## Description of the task
Once you find the line with "[] => Some (bits, out)" in the data that follows, repeat it and every line after it exactly, through the line with "then b32_loop cs acc (bits - 8)".

## Source material
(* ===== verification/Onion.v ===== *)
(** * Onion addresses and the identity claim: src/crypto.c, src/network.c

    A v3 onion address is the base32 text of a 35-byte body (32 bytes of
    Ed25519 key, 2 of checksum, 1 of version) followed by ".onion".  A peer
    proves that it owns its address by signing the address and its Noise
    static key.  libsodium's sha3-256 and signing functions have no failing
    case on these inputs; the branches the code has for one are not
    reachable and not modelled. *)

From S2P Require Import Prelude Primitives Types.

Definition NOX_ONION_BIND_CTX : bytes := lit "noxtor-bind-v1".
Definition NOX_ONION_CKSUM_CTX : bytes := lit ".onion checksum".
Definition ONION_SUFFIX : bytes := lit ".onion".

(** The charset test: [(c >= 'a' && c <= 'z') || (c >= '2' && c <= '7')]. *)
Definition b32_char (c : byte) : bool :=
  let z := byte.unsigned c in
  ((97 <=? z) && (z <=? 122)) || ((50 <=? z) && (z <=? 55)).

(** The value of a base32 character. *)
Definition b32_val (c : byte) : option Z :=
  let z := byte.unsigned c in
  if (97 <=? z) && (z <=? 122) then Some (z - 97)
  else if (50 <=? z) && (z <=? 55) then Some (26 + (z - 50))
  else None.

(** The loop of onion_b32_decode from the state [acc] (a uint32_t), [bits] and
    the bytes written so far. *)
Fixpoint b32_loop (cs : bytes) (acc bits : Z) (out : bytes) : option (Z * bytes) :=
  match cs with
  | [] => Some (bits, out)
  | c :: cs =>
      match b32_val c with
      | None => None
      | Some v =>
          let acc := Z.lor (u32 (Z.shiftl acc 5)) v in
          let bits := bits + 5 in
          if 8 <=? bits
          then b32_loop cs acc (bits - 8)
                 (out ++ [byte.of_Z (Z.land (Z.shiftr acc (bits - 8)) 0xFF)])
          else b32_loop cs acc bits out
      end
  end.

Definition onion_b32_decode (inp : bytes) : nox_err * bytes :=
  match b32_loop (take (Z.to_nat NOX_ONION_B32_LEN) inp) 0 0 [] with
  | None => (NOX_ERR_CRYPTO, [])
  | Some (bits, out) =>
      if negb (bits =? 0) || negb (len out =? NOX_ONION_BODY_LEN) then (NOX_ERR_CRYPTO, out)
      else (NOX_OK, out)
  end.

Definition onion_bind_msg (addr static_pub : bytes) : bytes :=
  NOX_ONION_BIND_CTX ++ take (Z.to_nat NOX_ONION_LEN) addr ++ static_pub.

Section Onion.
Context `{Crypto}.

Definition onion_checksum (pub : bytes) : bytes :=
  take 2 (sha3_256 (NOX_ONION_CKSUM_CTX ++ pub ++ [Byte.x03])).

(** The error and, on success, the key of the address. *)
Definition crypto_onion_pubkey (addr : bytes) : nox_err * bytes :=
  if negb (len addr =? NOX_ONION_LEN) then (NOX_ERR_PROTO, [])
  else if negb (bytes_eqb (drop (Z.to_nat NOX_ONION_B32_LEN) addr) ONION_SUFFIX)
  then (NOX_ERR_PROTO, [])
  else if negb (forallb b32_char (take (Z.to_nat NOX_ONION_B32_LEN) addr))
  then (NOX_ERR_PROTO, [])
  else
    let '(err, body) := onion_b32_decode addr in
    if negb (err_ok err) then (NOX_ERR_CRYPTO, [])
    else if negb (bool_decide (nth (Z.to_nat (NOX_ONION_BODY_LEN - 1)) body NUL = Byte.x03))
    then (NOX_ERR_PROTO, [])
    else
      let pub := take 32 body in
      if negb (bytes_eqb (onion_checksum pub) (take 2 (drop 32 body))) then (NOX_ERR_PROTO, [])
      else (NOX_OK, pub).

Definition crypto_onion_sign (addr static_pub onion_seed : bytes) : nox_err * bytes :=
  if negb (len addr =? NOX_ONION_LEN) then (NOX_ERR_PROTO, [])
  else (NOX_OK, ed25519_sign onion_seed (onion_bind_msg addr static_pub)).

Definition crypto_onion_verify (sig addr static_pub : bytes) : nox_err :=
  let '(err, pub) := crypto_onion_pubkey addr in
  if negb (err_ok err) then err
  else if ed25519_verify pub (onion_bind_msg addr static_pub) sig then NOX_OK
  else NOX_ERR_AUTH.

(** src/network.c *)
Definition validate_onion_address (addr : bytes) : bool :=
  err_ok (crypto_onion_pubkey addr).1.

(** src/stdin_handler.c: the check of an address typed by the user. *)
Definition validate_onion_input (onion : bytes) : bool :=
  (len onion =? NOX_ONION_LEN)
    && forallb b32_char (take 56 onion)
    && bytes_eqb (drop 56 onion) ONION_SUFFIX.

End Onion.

## Answer for the task
  | [] => Some (bits, out)
  | c :: cs =>
      match b32_val c with
      | None => None
      | Some v =>
          let acc := Z.lor (u32 (Z.shiftl acc 5)) v in
          let bits := bits + 5 in
          if 8 <=? bits
          then b32_loop cs acc (bits - 8)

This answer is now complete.